Die Wahrheit: Auf Du und Du mit jedem Marabu

Nach der Bundestagswahl 2017: Das neue Traum- und Kanzlerpaar Natalia Wörner und Heiko Maas betört die ganze Welt.

Foto: Stephan Rürup

Die hellen Strahlen der Herbstsonne perlten durch die Vorhänge wie Champagner im Glas. Natalia Wörner öffnete ihre müden Augen und lächelte. Goldener Oktober. Sie konnte es immer noch nicht fassen. Wenn ihr vor ein, zwei Jahren jemand gesagt hätte, dass sie sich jetzt hier räkeln würde, sie hätte den Hellseher für verrückt erklärt. Glücklich breitete sie ihre Arme aus und ließ sie mit einem lauten Platsch in die Kissen fallen.

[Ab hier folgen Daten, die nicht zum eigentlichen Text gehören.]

(* ===== verification/Prelude.v ===== *)
(** * A verification of the storage core of paimon-vector-index

    The repository is a vector index library in Rust ([src/core]) with bindings.
    An index is built in memory, written once to a file, and later read
    through positional reads by searchers that share a cache.  This development
    models the part of it that decides what the bytes mean and what the shared
    state is: the I/O seam, the codecs, the DiskANN file format from its graph to
    its bytes and back, the caches of the reader, the product quantizer's layout
    and codes, and the containers the searches rely on.

    ** Correspondence

    - [Prelude]: machine integers with their checked, wrapping and saturating
      operations, [io::Result] with panics kept apart ([io_result]), bytes and
      slices, the tactics and hint databases.
    - [SeekIo]: the traits [SeekRead] and [SeekWrite] of [io.rs] as classes with
      their laws, the [Read + Seek] implementation, [PreadCursor], [PosWriter].
    - [IndexIoUtil]: [index_io_util.rs], the varint and delta-coded identifier
      sections, the bounds of streamed and batched reads, the validators.
    - [F32], [TopK]: the order of [f32] bit patterns and the heap of [topk.rs].
    - [SparseTable]: the open-addressing table of [sparse_table.rs].
    - [Adjacency], [AdjacencyLayout]: neighbour-list codec, locators, page
      planning, the page and index sections of [diskann_io.rs].
    - [OffsetLru], [WindowCache]: the shared window cache of the DiskANN reader,
      each critical section a function and their interleavings a step relation.
    - [DiskannUtil], [DiskannHeader]: fields, section ranges, the 256-byte header
      and the layout computation ([diskann_io.rs], [diskann.rs], [distance.rs]).
    - [RowIds]: raw and bit-packed row identifiers and their section.
    - [SectionWriter]: the buffered section output.
    - [Pq]: layouts, codes and the stored codebook of the product quantizer
      ([pq.rs], [diskann_io.rs]).
    - [DiskannFile]: [write_diskann_index] as a whole and the readers of the
      header and the resident sections.
    - [CompactAdjacency]: the sharded adjacency storage of [vamana.rs], with the
      representation [rep] of a list of neighbour lists.
    - [VamanaGraph]: reachability, validation, and the locality permutation of
      [diskann.rs] applied along its cycles.
    - [VamanaRepair]: connectivity repair; [RobustPrune]: pruning and the
      grouping of reverse edges; [GreedySearch]: the search with its visit
      states; [VamanaBuild]: random initialisation, the passes and the build.
    - [PqBuildDistance], [VamanaSequential], [VamanaShards],
      [VamanaShardedBuild]: the PQ-guided distance, the sequential build, the
      overlapping shards and the memory-bounded build over them.
    - [PqTrain]: training over a clustering argument and batch encoding ([pq.rs]).
    - [TrainingPlan], [DiskannIndex]: sample planning and reservoir, then
      construction, training, ingestion, memory estimates and [prepare_build]
      of [diskann.rs]; [DiskannSave]: the proof that these compose with the file.
    - [ReadOptions] ([read_options.rs]), [PageValidation], [ValidationCache],
      [DiskannReader] and the proofs in [ReaderPages]: the reader of
      [diskann_io.rs] as a state machine over a positional source: cache budgets,
      page validation, the lock-free record of verdicts, warm-up, row-ID order and
      preload.
    - [F64], [Range], [Collect]: widening, square root and order of floating-point
      bit patterns; distance bands, their derivation from public predicates and
      the result builder ([range.rs]); the collectors and top-k heaps of the list
      scans ([collect.rs], [ivfflat.rs], [ivfflat_io.rs]) behind the class
      [CollectorLaws].
    - [F32Arith], [Distance]: IEEE single-precision arithmetic on bit patterns,
      and the kernels of [distance.rs] with their lanes and reductions, for every
      architecture; [KmeansSearch]: the centroid searches of [kmeans.rs] over the
      matrix product of [blas.rs]; [KmeansTrain], [KmeansStream]: k-means
      training and its streaming variant; [KmeansTotal], [KmeansBlocks]: that it
      returns, and that the pool does not change it; [RangeQueries]: the preparation of range
      queries ([range.rs], [index.rs]).
    - [IvfFlatFile], [IvfFlatRoundtrip]: the IVF-Flat format of [ivfflat_io.rs],
      writer and reader, and the proof that an index reads back;
      [IvfFlatStream]: streamed lists; [IvfFlatScan]: the scan of rows for any
      collector; [IvfFlatSearch]: the searches; [IvfFlatNearest],
      [IvfFlatBatch], [IvfFlatRange]: what they return.

    ** What the theorems show

    Round trips: every codec reads back what it wrote, up to the whole file
    ([diskann_file_roundtrip]: header, quantizer, row IDs, codes, order and
    locators, through any reader that satisfies the laws of [SeekRead]).
    Soundness on arbitrary bytes: what the header, row-ID, list and identifier
    decoders accept is what a writer could have produced.  Refinement: the linked
    LRU is a list ordered by age, the sparse table is a finite map, the heap is
    the best distinct entries of what was pushed.  Invariants over
    interleavings: byte accounting, capacity and single flight of the window
    cache.  Bounds: section layouts, batch planners and stream chunks never
    exceed their limits nor overflow.  Error values: the inputs that are refused,
    and with which error.

    The graph: every build returns a valid, fully reachable graph on every input
    its checks accept, whatever the distance kernels return and whatever the
    random generator draws within its documented ranges; loops that draw until
    they succeed terminate for every fair source.  Repair and greedy search
    terminate with the promised result, pruning selects what the occlusion rule
    says, and relabelling is an isomorphism.  The composition: an index that
    passes the checks and the memory estimate is built, written and read back
    ([diskann_save_reads_back]).
    The reader: through any sequence of its operations it stays within its
    memory budget ([reader_memory_bounded]) and serves only well-formed pages of
    the file ([reader_pages_valid]); threads that validate pages agree on one
    verdict per page and finish under every schedule.
    IVF-Flat: an index that fits its fields is written and every list reads back
    ([ivfflat_roundtrip]); a search of the written file returns the nearest rows
    of the lists it probes, alone ([ivfflat_search_nearest]) or in a batch
    ([ivfflat_batch_nearest]), and a range search exactly the rows in the band
    ([ivfflat_range_exact]), for every schedule of its workers.  Underneath:
    abandoning a distance early is exact on every architecture
    ([early_abandon_exact], for finite numbers), the selections of centroids are
    sound ([streaming_selection_exact], [batch_selection_sound]), and the
    interval of raw distances derived from public predicates is exact
    ([band_from_endpoints_exact]).
    K-means training returns [k] centroids on every input of the right shape
    ([kmeans_train_total]; the splitting loop ends within [2 * k] rounds, its
    fuel), and its assignments and objective are the same for every thread pool
    ([assignment_pool_independent], for a matrix product that computes rows
    independently).

    ** Conventions and bounds

    A [w]-bit integer is a [Z] with its range stated where it matters; [usize]
    is 64 bits.  A panic (failed [expect], index out of range) is [Panic] or,
    in containers, [None]; the theorems show it is not reached.  Allocation is
    taken to succeed and error texts keep their literal part.  Loops without a
    structural argument take fuel equal to a quantity that decreases at every
    round (the bytes or elements left, the capacity of a table, the height
    of a heap), and each has a lemma that this fuel suffices, so the theorems
    about them are about results, not about partial runs.

    ** Not modelled

    The distances of the graph builds, training of codebooks and clusters, and
    the matrix product are arguments where a theorem needs them; the distance
    kernels of the list scans are modelled bit for bit, with the SIMD path as an
    argument.
    Wall-clock metrics, logging, memory allocation failures and the bindings are
    left out.  The [half] crate's conversions are parameters.
    The workers of a parallel batch search the same snapshot with a scratch
    each; the model runs them in order with one scratch, and
    [reverse_groups_any_order] shows that the order of the groups of reverse edges does
    not matter.  Not modelled: DiskANN search with its prefetching threads and
    the clones of the reader it uses, the other IVF index kinds with their
    quantized rows, the in-memory coarse assignment and ingestion of IVF-Flat,
    and the public API of [index.rs].
*)

From Stdlib Require Export ZArith Lia.
From stdpp Require Export base gmap strings numbers sorting option.
From stdpp Require Export list.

Heikos Seite war bereits leer. Diese ewige Frühaufsteherei würde sie nie verstehen. Vor allem am Sonntag. Wahrscheinlich telefonierte er schon wieder mit Hillary. Die Präsidentin hatte sie letztens sogar grüßen lassen: „Your dear wife Nataly.“ Na ja, nicht ganz ihr Name. Aber beim Antrittsbesuch nächsten Monat in Washington würde sie der konfusen Tante dann schon beibringen, wer sie war.

Immer noch besser als vor zwei Wochen der „Tagesschau“-Sprecher, dessen Zunge über seine Gedanken gestolpert war. Erst stockte er, dann versprach er sich und stammelte etwas von „Bundeskanzler Wörner“. Ganz Deutschland lachte über den armen Heiko, der auch noch gute Miene zum bösen Spiel machen musste und sich öffentlich souverän gab. Hinter den Kulissen ließ er dann selbstverständlich seine Kontakte zur ARD spielen, und der idiotische Nachrichtensprecher wurde in die Frühschiene versetzt. Jetzt durfte er die nächsten Jahre um vier Uhr morgens aufstehen und im Frühstücksfernsehen mit kleinen Augen den Teleprompter ablesen. Selbst schuld.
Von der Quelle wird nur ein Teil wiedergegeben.